0
votes

I have written the below Pig UDF for testing if a chararray column is having valid 'yyyy-MM-dd' date format or not. But while testing using below script, I am getting the below error. Is there any problem with the data because I am handling null tuples to consider the NULL values in data as well as non-existent values. Also, should I remove the empty line in the data file?

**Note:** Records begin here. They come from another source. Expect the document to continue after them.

(* ===== verification/Startup.v ===== *)
(** Starting the two processes: src/main.rs, src/bin/worker.rs, the state built
    by src/gateway/mod.rs, [assert_worker_state] of src/worker/mod.rs, the
    publication of the worker's payment key (src/crypto/worker_pubkey.rs,
    src/services/public.rs).

    A start is a program in a state and error monad over the machine and the
    database; [None] is a panic.  Waiting for Tor's hostname and serving
    requests change neither and are left out. *)
From S2P Require Import Prelude Interfaces Instances Models Effects Amounts Texts BlindSig Admin Auth RateLimit Blobs Rpc XmrClient BtcClient Escrow KeyStorage AppConfig Tor Sql SqlCheck Migrations.

(** ** The monad of a start *)

Definition start (A : Type) : Type := Machine * state -> (Machine * state) * option (string + A).

#[global] Instance start_ret : MRet start := fun A a s => (s, Some (inr a)).
#[global] Instance start_bind : MBind start := fun A B f m s =>
  match m s with
  | (s', Some (inr a)) => f a s'
  | (s', Some (inl e)) => (s', Some (inl e))
  | (s', None) => (s', None)
  end.

Definition pure {A} (r : string + A) : start A := fun s => (s, Some r).
Definition fail {A} (e : string) : start A := pure (inl e).
Definition panic {A} : start A := fun s => (s, None).
Definition machine : start Machine := fun s => (s, Some (inr (fst s))).
(** An operation on the machine, its error passed on or dropped. *)
Definition on_machine (f : Machine -> Machine * (string + unit)) : start unit := fun s =>
  let '(m, r) := f (fst s) in ((m, snd s), Some r).
Definition on_machine_logged (f : Machine -> Machine * (string + unit)) : start unit := fun s =>
  ((fst (f (fst s)), snd s), Some (inr tt)).
Definition on_database (f : state -> (db_error + unit) * state) : start unit := fun s =>
  let '(r, d) := f (snd s) in
  ((fst s, d), Some (match r with inl _ => inl "database error" | inr _ => inr tt end)).
(** [if bad { return Err(anyhow!(msg)) }] *)
Definition refuse (bad : bool) (msg : string) : start unit := if bad then fail msg else mret tt.

(** ** Reading a successful start backwards *)

Lemma bind_ok {A B} (p : start A) (f : A -> start B) s s' b :
  (p ≫= f) s = (s', Some (inr b)) -> exists s1 a, p s = (s1, Some (inr a)) /\ f a s1 = (s', Some (inr b)).
Proof.
  unfold mbind, start_bind. destruct (p s) as [s1 [[e|a]|]] eqn:E; intros E'; [done| |done]. by exists s1, a.
Qed.

Lemma pure_ok {A} (r : string + A) s s' a : pure r s = (s', Some (inr a)) -> s' = s /\ r = inr a.
Proof. unfold pure. by intros [= <- ->]. Qed.

Lemma refuse_ok bad msg s s' u : refuse bad msg s = (s', Some (inr u)) -> s' = s /\ bad = false.
Proof. unfold refuse. destruct bad; [done|]. by intros [= <- _]. Qed.

Lemma machine_ok s s' m : machine s = (s', Some (inr m)) -> s' = s /\ m = fst s.
Proof. unfold machine. by intros [= <- <-]. Qed.

Ltac start_inv E :=
  repeat match type of E with
  | (_ ≫= _) _ = (_, Some (inr _)) =>
      let s := fresh "s" in let a := fresh "x" in let E1 := fresh "E" in
      apply bind_ok in E as (s & a & E1 & E);
      first [ apply machine_ok in E1 as [-> ->] | apply pure_ok in E1 as [-> E1]
            | apply refuse_ok in E1 as [-> E1] | idtac ]
  end.

(** ** The state of a process *)

Inductive process := ApiProcess | WorkerProcess.

(** The broadcast channel is named by the process that made it. *)
Record AppState `{Reqwest} := mk_app_state {
  as_config : Config; as_rate_limiter : RateLimiter; as_kek : KeyEncryptionKey;
  as_worker_key : option bytes; as_admin_keypair : option AdminKeypair;
  as_socks_pool : Socks5Pool; as_payment_tx : process }.

(** What else decides a start. *)
Record Outside := mk_outside {
  os_host : host;                                  (** around the migrations *)
  os_connect : string -> string + unit;            (** [SqlitePool::connect] *)
  os_spawn : string -> string + unit;              (** the [tor -f] process *)
  os_random : bytes;                               (** 32 random bytes *)
  os_rsa_new : Z -> option RsaPrivateKey }.        (** the RSA key generator *)

Definition env_is (m : Machine) (k v : string) : bool := bool_decide (env_var m k = Some v).

(** ** The payment key file *)

Definition DEV_PUBKEY_FILENAME : string := "dev_worker_payment_pubkey.hex".
Definition dev_pubkey_path (dir : string) : string := path_join dir DEV_PUBKEY_FILENAME.

Definition write_dev_pubkey_file (dir pubkey_hex : string) (m : Machine) : Machine * (string + unit) :=
  match create_dir_all m dir with
  | inl e => (m, inl e)
  | inr _ => write_file m (dev_pubkey_path dir) (trim_text pubkey_hex)
  end.

Definition read_dev_pubkey_file (dir : string) (m : Machine) : option string :=
  match read_to_string m (dev_pubkey_path dir) with
  | inl _ => None
  | inr contents =>
      let trimmed := trim_text contents in
      if Nat.eqb (String.length trimmed) 64 && forallb is_ascii_hexdigit (str_of trimmed)
      then Some (to_lowercase trimmed) else None
  end.
(** C28. A swap that returns made one transaction per hop, and they form a chain: each
    spends exactly the output before it and pays all but the fee on, signed with
    the key the spent address belongs to; the last pays the final address. *)
Theorem coinswap_chain env ms cs txid vout amount address sk pk final cfg rpc w w' rpc' txids :
  0 <= fee_sats_per_hop cfg -> 0 <= amount <= u64_max -> (0 < hop_count cfg)%nat ->
  run env (run_coinswap_chain ms cs txid vout amount address sk pk final cfg rpc) w
    = (w', Some (rpc', inr txids)) ->
  length txids = hop_count cfg /\
  swap_chain ms cs final cfg 0 (mk_coin txid vout amount address sk pk) txids.
Proof. intros Hf Ha Hn E. eapply run_hops_chain; [lia | done | done | done | exact E]. Qed.

Lemma chain_pays ms cs final cfg hop c txids :
  0 <= fee_sats_per_hop cfg -> swap_chain ms cs final cfg hop c txids ->
  fee_sats_per_hop cfg * Z.of_nat (hop_count cfg - hop) + DUST_SATS <= cn_amount c.
Proof.
  intros Hf. induction 1 as [hop c txid Hl Hs | hop c sk txid txids Hl Hk next Hs _ IH].
  - pose proof (hs_fee _ _ _ Hs Hf). replace (hop_count cfg - hop)%nat with 1%nat by lia. lia.
  - cbn [cn_amount] in IH. replace (hop_count cfg - hop)%nat with (S (hop_count cfg - S hop)) by lia. lia.
Qed.

(** A swap of less than the fees of all hops and a spendable rest does not return
    a list of transactions. *)
Theorem coinswap_needs_fees env ms cs txid vout amount address sk pk final cfg rpc w :
  0 <= fee_sats_per_hop cfg -> 0 <= amount <= u64_max -> (0 < hop_count cfg)%nat ->
  amount < fee_sats_per_hop cfg * Z.of_nat (hop_count cfg) + DUST_SATS ->
  forall w' rpc' txids,
    run env (run_coinswap_chain ms cs txid vout amount address sk pk final cfg rpc) w
      <> (w', Some (rpc', inr txids)).
Proof.
  intros Hf Ha Hn Hlow w' rpc' txids E.
  apply run_hops_chain in E as [_ Hc]; [|lia|done..].
  apply chain_pays in Hc; [|done]. cbn [cn_amount] in Hc. rewrite Nat.sub_0_r in Hc. lia.
Qed.
End coinswap.

(** ** Witnesses *)

Definition swap_env : Env :=
  mk_env (fun n => 1747000000 + Z.of_nat n) (fun t n => repeat (byte_of_Z (Z.of_nat t)) n)
    (fun t => le_bytes 16 (Z.of_nat t)) (fun _ => None) (fun _ => None)
    (fun t _ _ _ => inr (JObj [("result", JStr (hex_enc (le_bytes 2 (Z.of_nat t))))])).

Definition swap_seed : bytes := sha256 (as_bytes "seed").
Definition swap_sk : bytes := sha256 (as_bytes "coin").

Definition sample_swap (amount : Z) :=
  run swap_env
    (@run_coinswap_chain release json_text_inst hashing_inst secp_inst bitcoin_inst swap_seed (as_bytes "chain")
       "0a" 1 amount "coin" swap_sk (x_public swap_sk) "final" default_swap_config btc_new) empty_world.

Lemma coinswap_chain_witness :
  exists rpc' txids, (sample_swap 100000).2 = Some (rpc', inr txids) /\
    length txids = 3%nat /\
    @swap_chain hashing_inst secp_inst bitcoin_inst swap_seed (as_bytes "chain") "final"
      default_swap_config 0 (mk_coin "0a" 1 100000 "coin" swap_sk (x_public swap_sk)) txids.
Proof.
  destruct (sample_swap 100000) as [w' [[rpc' [e|txids]]|]] eqn:E.
  - exfalso. apply (f_equal (fun p => option_map snd (snd p))) in E. vm_compute in E. discriminate.
  - exists rpc', txids. split; [reflexivity|].
    apply (@coinswap_chain release json_text_inst hashing_inst secp_inst bitcoin_inst bitcoin_inst_laws swap_env
             swap_seed (as_bytes "chain") "0a" 1 100000 "coin" swap_sk (x_public swap_sk) "final"
             default_swap_config btc_new empty_world w' rpc' txids);
      [vm_compute; discriminate | zlia | cbn; lia | exact E].
  - exfalso. apply (f_equal (fun p => option_map snd (snd p))) in E. vm_compute in E. discriminate.
Defined.

Lemma coinswap_needs_fees_witness : forall w' rpc' txids, sample_swap 6545 <> (w', Some (rpc', inr txids)).
Proof.
  apply (@coinswap_needs_fees release json_text_inst hashing_inst secp_inst bitcoin_inst bitcoin_inst_laws swap_env
             swap_seed (as_bytes "chain") "0a" 1 6545 "coin" swap_sk (x_public swap_sk) "final"
             default_swap_config btc_new empty_world);
    [vm_compute; discriminate | zlia | cbn; lia | vm_compute; reflexivity].
Defined.
(** ** Teardown is idempotent *)

(** C3: [cleanup] never throws, whatever the state; it leaves no resource
    referenced; it has cancelled the timer, closed the session and both
    audio contexts and stopped every source of the active set and every
    track of the stream that the state held; a second call in a row, or a
    call on a state that holds no resource, performs no teardown effect at
    all (only the state-change callback fires again) and does not throw
    either; and when every open context and live track was held by the
    hook, none is open or live afterwards. *)
Theorem cleanup_idempotent : forall w : World,
  let w1 := snd (cleanup w) in
  let w2 := snd (cleanup w1) in
  fst (cleanup w) = Returned tt /\ fst (cleanup w1) = Returned tt /\
  released w1 /\ released w2 /\
  isConnected w1 = false /\ isConnected w2 = false /\
  (forall t, videoIntervalRef w = Some t -> In (ClearInterval t) (trace w1)) /\
  (forall s, sessionRef w = Some s -> In (SessionClose s) (trace w1)) /\
  (forall n, In n (sourcesRef w) -> In (SourceStop n) (trace w1)) /\
  (forall tracks k, mediaStreamRef w = Some tracks -> In k tracks ->
                    In (TrackStop k) (trace w1)) /\
  (forall c, inputAudioContextRef w = Some c \/ outputAudioContextRef w = Some c ->
             In (CloseAudioContext c) (trace w1)) /\
  trace w2 = OnConnectionStateChange false :: trace w1 /\
  w2 = set_trace (trace w2) w1 /\
  (released w -> trace w1 = OnConnectionStateChange false :: trace w) /\
  (owns w -> open_contexts (trace w1) = [] /\ live_tracks (trace w1) = []).
Proof.
  intros w w1 w2. subst w1 w2. rewrite !cleanup_spec. cbn [fst snd].
  assert (Hin : forall e, In e (teardown w) -> In e (trace (torn_down w)))
    by (intros e He; cbn [trace torn_down]; apply in_or_app; now left).
  repeat match goal with |- _ /\ _ => split end;
    try reflexivity; try apply torn_down_released.
  - intros t Ht. apply Hin. unfold teardown. rewrite Ht.
    right. rewrite !in_app_iff. cbn. intuition.
  - intros s Hs. apply Hin. unfold teardown. rewrite Hs.
    right. rewrite !in_app_iff. cbn. intuition.
  - intros n Hn. apply Hin. unfold teardown.
    right. rewrite !in_app_iff, <- !in_rev. do 3 right. left.
    now apply in_map.
  - intros tracks k Hm Hk. apply Hin. unfold teardown. rewrite Hm.
    right. rewrite !in_app_iff, <- !in_rev. do 2 right. left.
    now apply in_map.
  - intros c [Hc | Hc]; apply Hin; unfold teardown; rewrite Hc;
      right; rewrite !in_app_iff; cbn; intuition.
  - intros Hr. cbn [trace torn_down]. now rewrite (teardown_released w Hr).
  - apply cleanup_releases.
Qed.
(** What Qt's URL class answers about a URL.  That class is not part of
    the repository, so its answers are an interface; only the documented
    fact that [QUrl()] is invalid is fixed (see [isValid]). *)
Class UrlParser := {
  string_valid : string -> bool;      (* QUrl(s).isValid() *)
  localFile_valid : string -> bool;   (* QUrl::fromLocalFile(p).isValid() *)
  scheme : QUrl -> string;            (* url.scheme() *)
  isEmpty : QUrl -> bool;             (* url.isEmpty() *)
  toString : QUrl -> string           (* url.toString() *)
}.

Definition isValid `{UrlParser} (u : QUrl) : bool :=
  match u with
  | QUrl_default => false
  | QUrl_string s => string_valid s
  | QUrl_fromLocalFile p => localFile_valid p
  end.

(** One observable step of the program.  A log line keeps the items
    streamed into it, in order. *)
Inductive Event :=
| Log (type : QtMsgType) (items : list string)
| DirExists (path : string)          (* QDir(path).exists() *)
| FileExists (path : string)         (* QFileInfo(path).exists() *)
| OpenUrl (url : QUrl)               (* QDesktopServices::openUrl(url) *)
| SetUrl (url : QUrl)                (* webView->setUrl(url) *)
| Exec.                              (* app.exec() *)

(** Computations that append to the trace. *)
Definition IO (A : Type) : Type := (A * list Event)%type.

Definition ret {A} (a : A) : IO A := (a, []).

Definition bind {A B} (m : IO A) (f : A -> IO B) : IO B :=
  (fst (f (fst m)), (snd m ++ snd (f (fst m)))%list).

Definition emit (e : Event) : IO unit := (tt, [e]).

Definition qInfo (items : list string) : IO unit := emit (Log QtInfoMsg items).
Definition qWarning (items : list string) : IO unit := emit (Log QtWarningMsg items).
Definition qCritical (items : list string) : IO unit := emit (Log QtCriticalMsg items).

Definition result {A} (m : IO A) : A := fst m.
Definition trace {A} (m : IO A) : list Event := snd m.

(** The directories and the files a trace asked the file system about. *)
Fixpoint dir_probes (t : list Event) : list string :=
  match t with
  | [] => []
  | DirExists p :: t' => p :: dir_probes t'
  | _ :: t' => dir_probes t'
  end.
(* ===== verification/Loops.v ===== *)
(** * Loops: the counting loops of [_iterKeys]

    [_iterKeys] walks an array with [for (var i = 0; i < keys.length; ++i)
    callback(keys[i])], and builds the array of the keys of a web storage
    with [for (var i = 0, len = storage.length; i < len; ++i)
    keys.push(storage.key(i))].  Both are written here as they are in the
    source, with the counter [i]: they recurse on [i + 1], which is not a
    subterm of [i], and terminate because [keys.length - i] (or
    [len - i]) decreases at each turn.  [for_loop] is then shown to be
    [Prelude.for_each], the fold over the array the theorems of the
    development reason with, and [collect_keys] to be the map of [key]
    over [0, ..., len - 1]: whatever the callback does to the store, the
    loop calls it once on each element of the array, in order, and
    stops. *)

From Equations Require Import Equations.
From S2P Require Import Prelude.

(** The equations of the loops are proved from the extensionality of
    their bodies, not from the axiom of functional extensionality. *)
#[local] Unset Equations With Funext.

(** A value with the equation that it is what was inspected: the
    obligations of a recursive call under a [match] need it. *)
Definition inspect {A} (a : A) : {b | a = b} := exist _ a eq_refl.

Section loops.
Context {Σ A B : Type}.
Implicit Types (callback : B → A → State Σ A) (keys : list B) (i : nat).

(** [for (; i < keys.length; ++i) callback(keys[i])], the callback
    updating its closure variable [a]; a computation [State Σ A], written
    with the state [s] passed by hand so that the recursive call is not
    under a binder. *)
Equations? for_loop callback keys i (a : A) (s : Σ) : A * Σ
    by wf (length keys - i)%nat lt :=
  for_loop callback keys i a s with inspect (keys !! i) := {
    | exist _ (Some k) Hk =>
        let r := callback k a s in for_loop callback keys (S i) r.1 r.2
    | exist _ None _ => (a, s) }.
Proof. apply lookup_lt_Some in Hk. lia. Qed.

(** The callback with a counter of its calls beside its variable. *)
Definition counting callback (k : B) (na : nat * A) : State Σ (nat * A) :=
  a' ← callback k na.2; mret (S na.1, a').
End loops.

(** [for (; i < len; ++i) keys.push(key(i))] *)
Equations? collect_keys (key : nat → string) (len i : nat)
    (keys : list string) : list string by wf (len - i)%nat lt :=
  collect_keys key len i keys with decide (i < len)%nat := {
    | left _ => collect_keys key len (S i) (keys ++ [key i])
    | right _ => keys }.
Proof. lia. Qed.

(** * The loops are folds *)

Section for_loop.
Context {Σ A B : Type}.
Implicit Types (callback : B → A → State Σ A) (keys : list B) (i : nat).

Lemma for_loop_drop callback keys i a s :
  for_loop callback keys i a s = for_each callback (drop i keys) a s.
Proof.
  funelim (for_loop callback keys i a s).
  - by rewrite (drop_S _ _ _ Hk); cbn [for_each]; rewrite !run_bind.
  - by rewrite drop_ge by by apply lookup_ge_None.
Qed.

Lemma for_loop_run callback keys a s :
  for_loop callback keys 0 a s = for_each callback keys a s.
Proof. apply for_loop_drop. Qed.

(** The loop with its counter at [i] calls the callback on the elements
    of the array from index [i] on, in order, as the fold [for_each]
    does. *)
Theorem for_loop_for_each callback keys i a s :
  for_loop callback keys i a s = for_each callback (drop i keys) a s.
Proof. apply for_loop_drop. Qed.

Lemma counting_run callback k (na : nat * A) s :
  counting callback k na s =
  ((S na.1, (callback k na.2 s).1), (callback k na.2 s).2).
Proof. unfold counting. by rewrite run_bind, run_ret. Qed.

Lemma for_each_counting callback keys n a s :
  for_each (counting callback) keys (n, a) s =
  let r := for_each callback keys a s in (((n + length keys)%nat, r.1), r.2).
Proof.
  revert n a s.
  induction keys as [|k keys IH]; intros n a s; cbn [for_each length].
  { by rewrite !run_ret, Nat.add_0_r. }
  rewrite !run_bind, counting_run. cbn [fst snd]. rewrite IH. cbn zeta.
  by rewrite Nat.add_succ_r.
Qed.
End for_loop.

(** The loop stops: from the counter [i] it makes [keys.length - i] calls
    of the callback, whatever the callback does to the state, and what
    it returns is what the callback made of [a] on the way. *)
Theorem for_loop_calls {Σ A B} (callback : B → A → State Σ A) keys i n a s :
  for_loop (counting callback) keys i (n, a) s =
  let r := for_loop callback keys i a s in
  (((n + (length keys - i))%nat, r.1), r.2).
Proof.
  rewrite !for_loop_drop, for_each_counting. by rewrite length_drop.
Qed.

Lemma collect_keys_from key len i keys :
  collect_keys key len i keys = keys ++ (key <$> seq i (len - i)).
Proof.
  funelim (collect_keys key len i keys).
  - match goal with IH : _ = _ ++ _ |- _ => rewrite IH end.
    replace (len - i)%nat with (S (len - S i)) by lia.
    by rewrite <- app_assoc.
  - replace (len - i)%nat with 0%nat by lia. by rewrite app_nil_r.
Qed.

Lemma collect_keys_run key len :
  collect_keys key len 0 [] = key <$> seq 0 len.
Proof. by rewrite collect_keys_from, Nat.sub_0_r. Qed.

(** The loop that builds the array pushes [key(i)], ..., [key(len - 1)],
    in this order, and nothing when the counter is past [len]; from 0 and
    the empty array, the array built holds the [len] keys. *)
Theorem collect_keys_seq key len i keys :
  collect_keys key len i keys = keys ++ (key <$> seq i (len - i)) ∧
  collect_keys key len 0 [] = key <$> seq 0 len ∧
  length (collect_keys key len 0 []) = len.
Proof.
  split_and!; [apply collect_keys_from|apply collect_keys_run|].
  by rewrite collect_keys_run, length_fmap, length_seq.
Qed.
(** The text of an integer starts with a digit or a minus sign. *)
Lemma pretty_Z_head (n : Z) :
  ∃ c s, pretty n = String c s ∧ is_digit c || Ascii.eqb c "-" = true.
Proof.
  destruct n as [|p|p]; [by eexists _, _|..].
  - destruct (pretty_N_head (N.pos p)) as (c & s & Hp & Hc).
    exists c, s. by rewrite Hc.
  - by eexists _, _.
Qed.

(** ** Values *)

(** What the text of a value starts with: a character that is not white
    space and does not close an array. *)
Definition value_head (c : ascii) : Prop :=
  is_json_ws c = false ∧ Ascii.eqb "]" c = false.

Lemma number_head c : is_digit c || Ascii.eqb c "-" = true → value_head c.
Proof.
  intros [Hc| ->%Ascii.eqb_eq]%orb_true_iff; [|done]. split.
  - unfold is_digit, is_json_ws in *. apply bool_decide_eq_true in Hc.
    apply bool_decide_eq_false. set_unfold. lia.
  - rewrite Ascii.eqb_sym. by apply is_digit_neq.
Qed.

Lemma item_text_head v : ∃ c s, item_text v = String c s ∧ value_head c.
Proof.
  destruct v as [| | |[]|[n|]|s|items|props]; try by eexists _, _.
  destruct (pretty_Z_head n) as (c & s & Hp & Hc).
  exists c, s. split; [done|by apply number_head].
Qed.

Lemma item_text_length v : (0 < String.length (item_text v))%nat.
Proof. destruct (item_text_head v) as (c & s & -> & _). cbn. lia. Qed.

Lemma skip_ws_head c s : is_json_ws c = false → skip_ws (String c s) = String c s.
Proof. intros Hc. cbn. by rewrite Hc. Qed.

Section value_step.
Context (elements : string → option (list JsonValue * string)).
Context (members : string → option (list (string * JsonValue) * string)).

Lemma value_step_head c s :
  is_json_ws c = false →
  value_step elements members (String c s) = value_at elements members c s.
Proof. intros Hc. unfold value_step. by rewrite skip_ws_head. Qed.

Lemma value_step_number n rest :
  delimited rest →
  value_step elements members (pretty n +:+ rest) = Some (JVNumber (Num n), rest).
Proof.
  intros Hrest. destruct (pretty_Z_head n) as (c & s & Hp & Hc).
  rewrite Hp, string_app_cons, value_step_head by by apply number_head.
  unfold value_at. rewrite Hc, <- string_app_cons, <- Hp.
  by rewrite parse_number_pretty.
Qed.

Lemma value_step_string s rest :
  value_step elements members (quote s +:+ rest) = Some (JVString s, rest).
Proof.
  rewrite quote_app, value_step_head by done. unfold value_at. cbn.
  by rewrite parse_chars_escape.
Qed.

(** An array or an object whose text starts with [open] and goes on
    with something that does not close it at once. *)
Lemma value_step_array c s :
  value_head c →
  value_step elements members (String "[" (String c s)) =
  '(items, rest) ← elements (String c s); Some (JVArray items, rest).
Proof.
  intros [Hws Hc]. rewrite value_step_head by done.
  change (value_at elements members "[" (String c s)) with
    (match after "]" (skip_ws (String c s)) with
     | Some rest => Some (JVArray [], rest)
     | None => '(items, rest) ← elements (String c s); Some (JVArray items, rest)
     end).
  rewrite skip_ws_head by done. unfold after. by rewrite Hc.
Qed.

Lemma value_step_object s :
  value_step elements members (String "{" (String dquote s)) =
  '(ms, rest) ← members (String dquote s); Some (JVObject (build ms), rest).
Proof. done. Qed.
End value_step.

(** The text of [v], in front of anything a number may end at, reads
    back as [revive v] given fuel for its length. *)
Definition reads_back (v : JsonValue) : Prop :=
  wf_value v = true → ∀ fuel rest,
    (String.length (item_text v) ≤ fuel)%nat → delimited rest →
    parse_value fuel (item_text v +:+ rest) = Some (revive v, rest).

Lemma reads_back_literal v :
  v ∈ [JVUndefined; JVFunction; JVNull; JVBool true; JVBool false;
       JVNumber NaN] →
  reads_back v.
Proof.
  intros Hv _ [|fuel] rest Hlen _;
    [pose proof (item_text_length v); lia|].
  set_unfold. by destruct Hv as [->|[->|[->|[->|[->|[->|[]]]]]]].
Qed.

Lemma reads_back_number n : reads_back (JVNumber (Num n)).
Proof.
  intros _ [|fuel] rest Hlen Hrest;
    [pose proof (item_text_length (JVNumber (Num n))); lia|].
  by apply value_step_number.
Qed.

Lemma reads_back_string s : reads_back (JVString s).
Proof.
  intros _ [|fuel] rest Hlen Hrest;
    [pose proof (item_text_length (JVString s)); lia|].
  by apply value_step_string.
Qed.

(** ** Arrays *)

Lemma join_comma_cons text text' texts :
  join_comma (text :: text' :: texts) =
  text +:+ String "," (join_comma (text' :: texts)).
Proof. done. Qed.

Lemma join_comma_head v items :
  ∃ c s, join_comma (item_text <$> v :: items) = String c s ∧ value_head c.
Proof.
  destruct (item_text_head v) as (c & s & Hv & Hc).
  destruct items as [|v' items]; [by exists c, s|].
  rewrite !fmap_cons, join_comma_cons, Hv, string_app_cons. by eexists _, _.
Qed.

Section elements_step.
Context (value : string → option (JsonValue * string)).
Context (elements : string → option (list JsonValue * string)).

Lemma elements_step_last text v rest :
  value (text +:+ String "]" rest) = Some (v, String "]" rest) →
  elements_step value elements (text +:+ String "]" rest) = Some ([v], rest).
Proof. intros Hv. unfold elements_step. by rewrite Hv. Qed.

Lemma elements_step_more text v tail :
  value (text +:+ String "," tail) = Some (v, String "," tail) →
  elements_step value elements (text +:+ String "," tail) =
  '(vs, rest) ← elements tail; Some (v :: vs, rest).
Proof. intros Hv. unfold elements_step. by rewrite Hv. Qed.
End elements_step.

(** The texts of the elements read back, each as what it revives to. *)
Lemma parse_elements_join items :
  Forall reads_back items → forallb wf_value items = true → items ≠ [] →
  ∀ fuel rest,
    (String.length (join_comma (item_text <$> items)) < fuel)%nat →
    parse_elements fuel (join_comma (item_text <$> items) +:+ String "]" rest) =
    Some (revive <$> items, rest).
Proof.
  induction 1 as [|v items Hv _ IH]; [done|].
  intros [Hwf Hwfs]%andb_true_iff _ [|fuel] rest Hlen; [lia|].
  cbn [parse_elements]. destruct items as [|v' items].
  - cbn in Hlen. apply elements_step_last, Hv; [done|lia|done].
  - rewrite !fmap_cons, join_comma_cons, <- !fmap_cons in Hlen |- *.
    rewrite string_app_length in Hlen. cbn [String.length] in Hlen.
    rewrite <- string_app_assoc, string_app_cons.
    rewrite (elements_step_more _ _ _ (revive v)) by (apply Hv; [done|lia|done]).
    rewrite IH by (done || lia). by rewrite !fmap_cons.
Qed.

Lemma item_text_array items :
  item_text (JVArray items) =
  String "[" (join_comma (item_text <$> items) +:+ "]").
Proof. done. Qed.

Caused by: org.apache.pig.backend.executionengine.ExecException: ERROR 2114: Expected input to be chararray, but got NULL
        at IsValidDateTime.exec(IsValidDateTime.java:41)
        at IsValidDateTime.exec(IsValidDateTime.java:18) 

dates.txt

2019-12-27,2020-08-20
2017-05-09,2018-10-04
2016-09-25,2020-01-19
,2020-08-20
NULL,2017-09-28
2016-11-15,NULL
2018-04-17,Thu Aug-20 2020
2017-05-09,2020-08-20
Mon Jan-20 2020,2020-08-20
<empty line>
------------------------------------------

dates_valid (expected all valid 'yyyy-MM-dd' start_dt and end_dt)

2019-12-27,2020-08-20
2017-05-09,2018-10-04
2016-09-25,2020-01-19
2017-05-09,2020-08-20

Pig script

REGISTER 'IsValidDateTime.jar'

DEFINE IsValidDateTime IsValidDateTime();

dates = LOAD 'dates.txt' USING PigStorage(',') AS (start_dt:chararray, end_dt:chararray);
DUMP dates;
dates_valid = FILTER dates BY (IsValidDateTime(start_dt) AND IsValidDateTime(end_dt));
DUMP dates_valid;

IsValidDateTime Filter UDF

import org.apache.pig.FilterFunc;
import org.apache.pig.PigException;
import org.apache.pig.backend.executionengine.ExecException;
import org.apache.pig.data.DataType;
import org.apache.pig.data.Tuple;

import java.io.IOException;
import java.text.ParseException;
import java.text.SimpleDateFormat;
public class IsValidDateTime extends FilterFunc {
    private static String datePattern = "yyyy-MM-dd";
    public Boolean exec(Tuple input) throws IOException {
        if (input == null || input.size() == 0)
            return false;
        try {
            Object date = input.get(0);
            if(DataType.findType(date) == DataType.CHARARRAY){
                String dateStr = String.valueOf(date);
                if(dateStr != null && dateStr.length() != 0) {
                    try {
                        SimpleDateFormat format = new SimpleDateFormat(datePattern);
                        format.setLenient(false);
                        format.parse(dateStr);
                    } catch (ParseException | IllegalArgumentException e) {
                        return false; //date string does not match 'yyyy-MM-dd' format
                    }
                    return true; //date string is of valid format 'yyyy-MM-dd'
                }
                return false; //empty or null date string
            } else {
                int errCode = 2114;
                String msg = "Expected input to be chararray, but got " +  DataType.findTypeName(date) ;
                throw new ExecException(msg, errCode, PigException.BUG);
            }
        } catch(ExecException ee) {
            throw ee;
        }
    }
}
1
isnt the udf working as expected? its throwing the error defined with error code 2114 as it received a NULL value instead of a chararray in the input. you can rewrite the udf to return false if it received a NULL type, or FILTER NULL values before applying the UDF.saph_top
@saph_top I have added if (input == null || input.size() == 0) return false; to return false for null or empty tuples. Within the try-block, I am getting the value of the column from the tuple Object date = input.get(0); and check its type. Empty or non-existent values are considered as NULL in Pig, but if the value is literal NULL, then will it be of NULL type? It should have considered as chararray type but invalid format.somnathchakrabarti

1 Answers

1
votes

Removed the outer if-condition checking the DataType.CHARARRAY, just get the value from the input Tuple into a String and check if null or empty. That is the only condition needed. Below is the final code.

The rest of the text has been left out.